Something came across his face that could have been a smile.
‘I have not seen that trick before,’ I said.
He did not move.
‘You must know many things,’ I said.
‘Perhaps there are some that you could learn, Father,’ he said, and as he picked up his things I wondered how he knew I was a priest. He walked back to the cab, threw the shovel and hammer into it, and climbed after them. A spout of steam hissed from a valve and the train began to rumble forward, gathering speed as it came. In awe, I edged the horse forward, as close as it would go.
I thought that perhaps the points squealed as the huge weight crossed them, but now the whole train was clanging and I could not be certain. The engine smelled of grease and heat and distance, and black smoke, livid with sparks, came out of the funnel with a whoosh like emptied lungs. There were two men on the footplate. Red light spilled across them from the firebox, and one was shovelling coal into its furnace. I was not surprised when neither of them looked at me; they had a whole plain, perhaps more, to travel.
After the engine came a long clattering line of cattle trucks. Frost had settled on their tops and it made them glitter. The trucks were bolted and had small barred apertures. At first I thought they were empty, but as the first drew level I saw a pair of shocked eyes and a child held up for air. And suddenly an arm was thrust out towards me through the bars, its fingers open. Another arm followed. They would have grabbed me if they could. Beneath the clamour of the train I heard a strange forlorn cry begin to pass down the trucks. They were all full, and the people in them had been packed as tightly as beasts. I could smell wet hay and excrement. And faces crowded each opening, and hands reached out along the whole train. I would have given them food, or water, or blessing, or forgiveness if I had been able to. But I could never have reached them, and if they had grabbed me they could have pulled me from my saddle, broken my leg and left me here in the middle of nowhere. The train passed me with its arms still stretched out with spread hands, like strange white growths opening into the night.
At the very end of the train was a carriage with an open guardrail at the rear. As the carriage drew level with me I saw that a man stood motionless at the rail. He had fierce black eyes which did not blink, and his face was thin and bearded like an ascetic’s. He fixed his gaze on me and it did not waver as the train drew him away. Behind him the cattle truck rooves shone in the starlight.

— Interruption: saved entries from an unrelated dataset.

(** * The User model of the moderator backend

    A shallow embedding of [packages/backend-api/src/models/user.ts]:
    the group constants, the model options handed to the ORM (indexes,
    the [requireEmailForHumans] validator, the lifecycle hooks) and the
    duck-typed predicate [isUser], together with the properties the
    specification states about them. *)

From Stdlib Require Import Ascii.
From stdpp Require Import gmap strings list fin_maps.

Open Scope string_scope.
Open Scope list_scope.

(** ** Run-time values

    [isUser] takes [any], and the validator reads attributes that the
    type annotations do not enforce at run time, so the embedding works
    on untyped values.  An object is a finite map from the property names
    a read resolves, own or inherited, to slots; a slot is a data property
    or an accessor, of which only the outcome of the getter matters here.
    [VFun] is a bare callable; a function carrying properties of its own
    reads like an object. *)

Inductive js_error :=
  | Error (message : string)
  | TypeError (message : string).

Inductive value :=
  | VUndefined
  | VNull
  | VBool (b : bool)
  | VNum (n : Z)
  | VNaN
  | VStr (s : string)
  | VFun (name : string)
  | VObj (props : gmap string slot)
with slot :=
  | Data (v : value)
  | Getter (returns : value)
  | ThrowingGetter (e : js_error).

(** Completion of an evaluation: a value, or a thrown error. *)
Inductive completion (A : Type) :=
  | Return (a : A)
  | Throw (e : js_error).
Arguments Return {A} a.
Arguments Throw {A} e.

#[global] Instance completion_ret : MRet completion := @Return.
#[global] Instance completion_bind : MBind completion :=
  fun A B f c => match c with Return a => f a | Throw e => Throw e end.

(** ToBoolean. *)
Definition to_boolean (v : value) : bool :=
  match v with
  | VUndefined | VNull | VNaN => false
  | VBool b => b
  | VNum n => negb (n =? 0)%Z
  | VStr s => negb (String.eqb s "")
  | VFun _ | VObj _ => true
  end.

(** [v === k] for a string constant [k]: no coercion, so only a string
    value can be equal to it. *)
Definition strict_eq_string (v : value) (k : string) : bool :=
  match v with
  | VStr s => String.eqb s k
  | _ => false
  end.

(** Property read [v.key].  Reading from [null] or [undefined] throws;
    an accessor runs its getter; the names read in this file ([get],
    [group]) are on no built-in prototype, so a primitive, a function, or
    an object without the property yields [undefined]. *)
Definition get_prop (v : value) (key : string) : completion value :=
  match v with
  | VUndefined => Throw (TypeError ("Cannot read property '" +:+ key +:+ "' of undefined"))
  | VNull => Throw (TypeError ("Cannot read property '" +:+ key +:+ "' of null"))
  | VObj props =>
      match props !! key with
      | Some (Data x) => Return x
      | Some (Getter x) => Return x
      | Some (ThrowingGetter e) => Throw e
      | None => Return VUndefined
      end
  | _ => Return VUndefined
  end.

(** ** [isUser]

    [return instance && instance.get && !!instance.group;]
    [a && b] yields [a] itself when [a] is falsy and does not evaluate
    [b]. *)
Definition isUser (instance : value) : completion value :=
  if to_boolean instance then
    g ← get_prop instance "get";
    if to_boolean g then
      grp ← get_prop instance "group";
      mret (VBool (negb (negb (to_boolean grp))))
    else mret g
  else mret instance.

(** Object literal [{ k1: v1, ... }]. *)
Definition obj (l : list (string * slot)) : value := VObj (list_to_map l).

(** ** Group constants *)

Definition USER_GROUP_GENERAL : string := "general".
Definition USER_GROUP_ADMIN : string := "admin".
Definition USER_GROUP_SERVICE : string := "service".
Definition USER_GROUP_YOUTUBE : string := "youtube".
Definition USER_GROUP_MODERATOR : string := "moderator".

Definition USER_GROUPS : list string :=
  [ USER_GROUP_GENERAL; USER_GROUP_ADMIN; USER_GROUP_SERVICE;
    USER_GROUP_YOUTUBE; USER_GROUP_MODERATOR ].

Definition ENDPOINT_TYPE_PROXY : string := "perspective-proxy".
Definition ENDPOINT_TYPE_API : string := "perspective-api".

(** ** The validation library

    The validation library is an external collaborator.  The fragment the
    model uses is "a required string matching the email grammar", checked
    on the value as it is; the grammar itself is the parameter [is_email]
    of [Joi.validate]. *)
Module Joi.

(** Modelled from the spec: a string schema, with the rules the model
    asks for. *)
Record schema := {
  email_rule : bool;      (* .email() *)
  presence_required : bool (* .required() *)
}.

Record options := { convert : bool }.

(** Modelled from the spec: the error detail of a failed validation. *)
Inductive validation_error :=
  | any_required | any_empty | string_base | string_email.

(** Modelled from the spec: the outcome of a validation, [error] being
    [None] when the value is valid. *)
Record result := { error : option validation_error; result_value : value }.

(** [.email()] *)
Definition email (s : schema) : schema :=
  {| email_rule := true; presence_required := presence_required s |}.

(** [.required()] *)
Definition required (s : schema) : schema :=
  {| email_rule := email_rule s; presence_required := true |}.

(** Modelled from the spec: validation of a value against a string
    schema.  [convert] would only allow string-to-string clean-ups
    (trimming, case) that the schema must ask for; a value that is not
    a string is never turned into one. *)
Definition validate (is_email : String.string → bool)
    (v : value) (s : schema) (o : options) : result :=
  let err :=
    match v with
    | VUndefined => if presence_required s then Some any_required else None
    | VStr x =>
        if String.eqb x "" then Some any_empty
        else if email_rule s && negb (is_email x) then Some string_email
        else None
    | _ => Some string_base
    end in
  {| error := err; result_value := v |}.

(** [Joi.string()] *)
Definition string : schema :=
  {| email_rule := false; presence_required := false |}.

End Joi.

(** A deliberately small grammar to run the model on concrete records:
    some character, an at sign, some character. *)
Fixpoint has_at (seen : bool) (s : string) : bool :=
  match s with
  | EmptyString => false
  | String c rest =>
      if Ascii.eqb c "@"%char then seen && negb (String.eqb rest "")
      else has_at true rest
  end.
Definition sample_grammar (s : string) : bool := has_at false s.

(** ** The candidate record

    [IUserAttributes] with the base attribute [id]; the fields hold what
    the instance holds at run time. *)
Record IUserAttributes := {
  id : value;
  group : value;
  email : value;
  name : value;
  isActive : value;
  avatarURL : value;
  extra : value
}.

(** A model method runs with the instance as [this]: it may read and
    write it, and may throw. *)
Definition method (A : Type) : Type :=
  IUserAttributes → completion A * IUserAttributes.

#[global] Instance method_ret : MRet method := λ A a this, (Return a, this).
#[global] Instance method_bind : MBind method := λ A B f m this,
  match m this with
  | (Return a, this') => f a this'
  | (Throw e, this') => (Throw e, this')
  end.

Definition read (field : IUserAttributes → value) : method value :=
  λ this, (Return (field this), this).
Definition throw {A : Type} (e : js_error) : method A :=
  λ this, (Throw e, this).

(** ** Attribute declarations *)

Inductive data_type :=
  | INTEGER_UNSIGNED
  | ENUM (members : list string)
  | CHAR (width : nat)
  | BOOLEAN
  | JSON.

Record attribute := {
  type : data_type;
  allowNull : bool;
  defaultValue : option value;
  primaryKey : bool;
  autoIncrement : bool
}.

(** The first argument of [sequelize.define]. *)
Module Attributes.
Definition id : attribute :=
  {| type := INTEGER_UNSIGNED; allowNull := false; defaultValue := None;
     primaryKey := true; autoIncrement := true |}.
Definition group : attribute :=
  {| type := ENUM USER_GROUPS; allowNull := false; defaultValue := None;
     primaryKey := false; autoIncrement := false |}.
Definition name : attribute :=
  {| type := CHAR 255; allowNull := false; defaultValue := None;
     primaryKey := false; autoIncrement := false |}.
Definition email : attribute :=
  {| type := CHAR 255; allowNull := true; defaultValue := None;
     primaryKey := false; autoIncrement := false |}.
Definition isActive : attribute :=
  {| type := BOOLEAN; allowNull := false; defaultValue := Some (VBool false);
     primaryKey := false; autoIncrement := false |}.
Definition avatarURL : attribute :=
  {| type := CHAR 255; allowNull := true; defaultValue := None;
     primaryKey := false; autoIncrement := false |}.
Definition extra : attribute :=
  {| type := JSON; allowNull := true; defaultValue := None;
     primaryKey := false; autoIncrement := false |}.
End Attributes.

(** ** Index declarations

    An index without [unique] is not unique. *)
Record index := {
  index_name : option string;
  fields : list string;
  unique : bool
}.

Definition indexes : list index :=
  [ {| index_name := Some "users_email"; fields := ["email"]; unique := false |};
    {| index_name := Some "group_index"; fields := ["group"]; unique := false |};
    {| index_name := Some "isActive_index"; fields := ["isActive"]; unique := false |};
    {| index_name := None; fields := ["email"; "group"]; unique := true |} ].

(** ** Lifecycle hooks *)

Inductive operation :=
  | OpCreate | OpUpdate | OpDestroy
  | OpBulkCreate | OpBulkUpdate | OpBulkDestroy.

Inductive hook_name :=
  | beforeCreate | afterCreate
  | beforeDestroy | afterDestroy
  | beforeUpdate | afterUpdate
  | beforeBulkCreate | afterBulkCreate
  | beforeBulkUpdate | afterBulkUpdate
  | beforeBulkDestroy | afterBulkDestroy.

#[global] Instance hook_name_eq_dec : EqDecision hook_name.
Proof. solve_decision. Defined.

(** Modelled from the spec: what an observer of the system sees, in
    order: a mutation of the users table becoming durable, and a call of
    the update notifier. *)
Inductive event :=
  | Committed (op : operation)
  | UpdateHappened.

Definition callback : Type := list event → list event.

(** Modelled from the spec: [updateHappened] of [./last_update], which is
    not under src/; an opaque notifier taking no parameters, of which a
    call is observed. *)
Definition updateHappened : callback := λ trace, trace ++ [UpdateHappened].

Definition hooks : list (hook_name * callback) :=
  [ (afterCreate, updateHappened);
    (afterDestroy, updateHappened);
    (afterUpdate, updateHappened);
    (afterBulkCreate, updateHappened);
    (afterBulkUpdate, updateHappened);
    (afterBulkDestroy, updateHappened) ].

(** ** The storage layer: rows and rejections *)

(** Modelled from the spec: a persisted row of the users table, one cell
    per declared attribute; [None] is SQL NULL, and [extra] is kept as the
    payload it was given. *)
Record row := {
  row_id : N;
  row_group : option string;
  row_name : option string;
  row_email : option string;
  row_isActive : option bool;
  row_avatarURL : option string;
  row_extra : value
}.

I watched the train until I could no longer see it, and its noise was only a distant whisper across the plain. Then I looked up at the stars and breathed out. My breath frosted in front of me; I sensed the turning of the world; everything wheeled and I fell with a dizzying thump onto the frozen snow. The horse snorted and moved away from me as I sat up feeling breathless and weak.
I picked up the parcel from where it had fallen beside me and dashed the snow crystals from my coat. Then, feeling my bladder full, I stood and pissed freely and for a long time onto the ice.
I led the horse across the railway and mounted him at the other side. The tracks were still and silent. Only a faint wisp of steam from the points spoke of the train’s passing.
There were still a few lights in the houses when I got back to the village. I saw to the horse and trudged back into my own house feeling faint. Just inside the door I had to kick my boots free of ice.
My housekeeper got out of bed and, wrapped in a thick shawl, put more wood on the fire. After she had put a kettle on it she helped me pull off my boots. I held up the parcelled ham and gave it to her when she reached out.
She unrolled it carefully and I saw her eyes glitter when she saw what it was. She weighed it in her hands and the grain on its flank caught the firelight, making her nod appreciatively.
‘It’s good,’ she said, ‘it’s just what we need.’
‘Yes,’ I said.
‘And the girl?’ she asked.
‘Don’t worry,’ I said, ‘she was saved.’
The kettle began to knock and hiss. Soon vapour began to spout from it. I gazed into the fire until my eyes ached.